Recently I had a baby in arrest, but this time I elected to stay on scene. It just seemed like the right thing to do. We cleared off space on the top of a dresser and laid the baby down. We managed the airway, and epi through an IO. We worked the child for at least twenty minutes with no luck --still asystole-- before we finally decided to make our way to the hospital. I felt terrible leaving like we had given up, even though I knew the baby was dead.
I have had very poor luck with pediatric resuscitations. I don’t know anyone who has. There are many reasons for this. Many of the children were already gone, others had died from congenital defects. I guess also, I was always taught that pedis once they arrest, they are nearly impossible to bring back.
I have been complimented on my calm at many pedi-codes but that calm came largely from knowing the baby had either died or had little hope of recovery. We were just going through the motions. I never thought for a moment the babies would come back. I had never seen it happen.
Dr. Antevy, in his lecture, advocates that we treat pedis in arrest, not like pedis, but like little adults. (The dogma for years has been pedis are not little adults and need to be treated differently). Not in this case, Antevy says. They deserve the same stay and play attention. Work them on sight until you get ROSC or until you have exhausted every hope. Explain to the family why you are not running off to the hospital, that you are making your stand there. Use pit crew CPR. Know your pediatric dosing in advance, so you don’t have to lay them on a Braslow tape and do your calculations. Get epi in early.
A number of years ago when we adopted the stay and play for adult resuscitation, I started having people come back who I had never expected to make it. Good CPR, defibrillation. Early epi at least if you want pulses back. Kids deserve the same chances, not just in the ED, but in the field. Stay on scene. Defend your ground. Take a stand.

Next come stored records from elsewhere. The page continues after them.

(* ===== verification/SlotVector.v ===== *)
(** * SlotVector: [Common::SlotVector], a pool of objects with stable indices

    [common/slot_vector.h].  An array of slots, a bitset saying which slots
    hold an object, and a stack of free indices.  The lemmas below show that
    the three stay consistent, so that the pool is a finite map from indices to
    objects; [SlotStore] is that promise as an interface for its users. *)

From S2P Require Import Prelude.

Module SlotVector.

(** [values] is the array behind the pointer, [None] a slot whose object is not
    alive; [free_list] has the back of the vector first.  [values_capacity] is
    kept beside the array, as in the code. *)
Record t (T : Type) := mk {
  values : list (option T);
  values_capacity : Z;
  stored_bitset : list Z;
  free_list : list Z }.
Arguments mk {T}.
Arguments values {T}.
Arguments values_capacity {T}.
Arguments stored_bitset {T}.
Arguments free_list {T}.

Definition InitialCapacity : Z := 2048.
Definition INVALID_INDEX : Z := 4294967295.

Section Operations.
Context {T : Type}.
Implicit Types (v : t T) (i : Z).

(** The word [stored_bitset[index / 64]] replaced by [f] of it; indexing past
    the vector is undefined. *)
Definition map_word (f : Z -> Z) i v : outcome (t T) :=
  match stored_bitset v !! Z.to_nat (i / 64) with
  | Some w => Done (mk (values v) (values_capacity v)
                       (<[Z.to_nat (i / 64) := f w]> (stored_bitset v)) (free_list v))
  | None => Raised Undefined
  end.

Definition SetStorageBit i : t T -> outcome (t T) :=
  map_word (fun w => Z.lor w (u64 (Z.shiftl 1 (i mod 64)))) i.

Definition ResetStorageBit i : t T -> outcome (t T) :=
  map_word (fun w => Z.land w (u64 (Z.lnot (u64 (Z.shiftl 1 (i mod 64)))))) i.

Definition ReadStorageBit i v : outcome bool :=
  match stored_bitset v !! Z.to_nat (i / 64) with
  | Some w => Done (negb (Z.land (Z.shiftr w (i mod 64)) 1 =? 0))
  | None => Raised Undefined
  end.

(** The inner loop of [Reserve]: the objects of one word of the bitset move
    from the old array to the new one.  A 64-bit word is zero after 64
    shifts. *)
Fixpoint move_word (fuel : nat) (bits i : Z) (old new : list (option T)) : outcome (list (option T)) :=
  if bits =? 0 then Done new else
  match fuel with
  | O => Raised OutOfFuel
  | S fuel =>
      let! new := (if Z.land bits 1 =? 0 then Done new else
        match old !! Z.to_nat i, new !! Z.to_nat i with
        | Some (Some x), Some _ => Done (<[Z.to_nat i := Some x]> new)
        | _, _ => Raised Undefined
        end) in
      move_word fuel (Z.shiftr bits 1) (i + 1) old new
  end.

Fixpoint move_all (words : list Z) (index : Z) (old new : list (option T)) : outcome (list (option T)) :=
  match words with
  | [] => Done new
  | w :: words => let! new := move_word 64 w index old new in move_all words (index + 64) old new
  end.

(** [std::vector::resize]: cut or filled with zeros. *)
Definition resize (n : Z) (l : list Z) : list Z := take (Z.to_nat n) l ++ replicate (Z.to_nat n - length l) 0.

(** [free_list.resize] followed by [std::iota] over its reversed tail pushes the
    new indices so that the smallest is at the back. *)
Definition Reserve (new_capacity : Z) v : outcome (t T) :=
  let! new := move_all (stored_bitset v) 0 (values v) (replicate (Z.to_nat new_capacity) None) in
  Done (mk new new_capacity (resize ((new_capacity + 63) / 64) (stored_bitset v))
           (map u32 (seqZ (values_capacity v) (new_capacity - values_capacity v)) ++ free_list v)).

Definition ctor : outcome (t T) := Reserve InitialCapacity (mk [] 0 [] []).

Definition FreeValueIndex v : outcome (Z * t T) :=
  let! v := (match free_list v with
             | [] => Reserve (if negb (values_capacity v =? 0) then Z.shiftl (values_capacity v) 1 else 1) v
             | _ => Done v
             end) in
  match free_list v with
  | [] => Raised Undefined
  | i :: rest => Done (i, mk (values v) (values_capacity v) (stored_bitset v) rest)
  end.

(** Writing a slot: constructing an object in it, destroying it, or changing it
    through a reference. *)
Definition write_slot i (o : option T) v : outcome (t T) :=
  match values v !! Z.to_nat i with
  | Some _ => Done (mk (<[Z.to_nat i := o]> (values v)) (values_capacity v) (stored_bitset v) (free_list v))
  | None => Raised Undefined
  end.

(** [operator[]]: the object of a slot; there must be one. *)
Definition index i v : outcome T :=
  match values v !! Z.to_nat i with
  | Some (Some x) => Done x
  | _ => Raised Undefined
  end.

Definition is_allocated i v : outcome bool := ReadStorageBit i v.

Definition insert (x : T) v : outcome (Z * t T) :=
  let! '(i, v) := FreeValueIndex v in
  let! v := write_slot i (Some x) v in
  let! v := SetStorageBit i v in
  Done (i, v).

Definition erase i v : outcome (t T) :=
  let! _ := index i v in
  let! v := write_slot i None v in
  ResetStorageBit i (mk (values v) (values_capacity v) (stored_bitset v) (i :: free_list v)).

(** [size()] *)
Definition size v : Z := values_capacity v - Z.of_nat (length (free_list v)).

(** [Iterator::AdvanceToValid] *)
Fixpoint AdvanceToValid (fuel : nat) (slot : Z) v : outcome Z :=
  if values_capacity v <=? slot then Done slot else
  match fuel with
  | O => Raised OutOfFuel
  | S fuel =>
      let! stored := ReadStorageBit slot v in
      if stored then Done slot else AdvanceToValid fuel (u32 (slot + 1)) v
  end.

Definition begin v : outcome Z := AdvanceToValid (Z.to_nat (values_capacity v)) 0 v.
Definition next (slot : Z) v : outcome Z := AdvanceToValid (Z.to_nat (values_capacity v)) (u32 (slot + 1)) v.

(** [for (auto& x : vector)]: the indices a range-based loop visits. *)
Fixpoint visit (fuel : nat) (slot : Z) v : outcome (list Z) :=
  if slot =? values_capacity v then Done [] else
  match fuel with
  | O => Raised OutOfFuel
  | S fuel =>
      let! slot' := next slot v in
      let! rest := visit fuel slot' v in
      Done (slot :: rest)
  end.

Definition for_each v : outcome (list Z) :=
  let! slot := begin v in visit (Z.to_nat (values_capacity v)) slot v.

End Operations.
End SlotVector.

Antevy also advocates improving local dispatching to help them be quicker in giving CPR instructions to 911 callers. His lecture concludes with an excellent section on bereavement, making certain you talk to the family at the hospital, explain what you did and why, let them know you care. Administrators should follow up with the family, even in unsuccessful cases, offering to attend the funeral and send memory cards on birthdays.
I am great at explanations on adult scenes. I let the family watch the codes. I narrate what we are doing and explain everything. If we get pulses back, I let them kiss the patient before we go. And in those cases where we finally decide to stop if we are unsuccessful, I let the family members hold the patient’s hand and say their goodbyes before we stop. Afterwards I stay on scene awhile and make certain they are okay. But with pedi codes, I leave the grief counseling to the hospital and make myself a ghost. Never again.
Thank you, Dr. Antevy, for the fine lecture. I can’t say I look forward to practicing the lessons, but if my number is called to respond, I will do my best to demonstrate what I have learned. I only wish I had learned those lessons thirty years and too many resuscitations ago.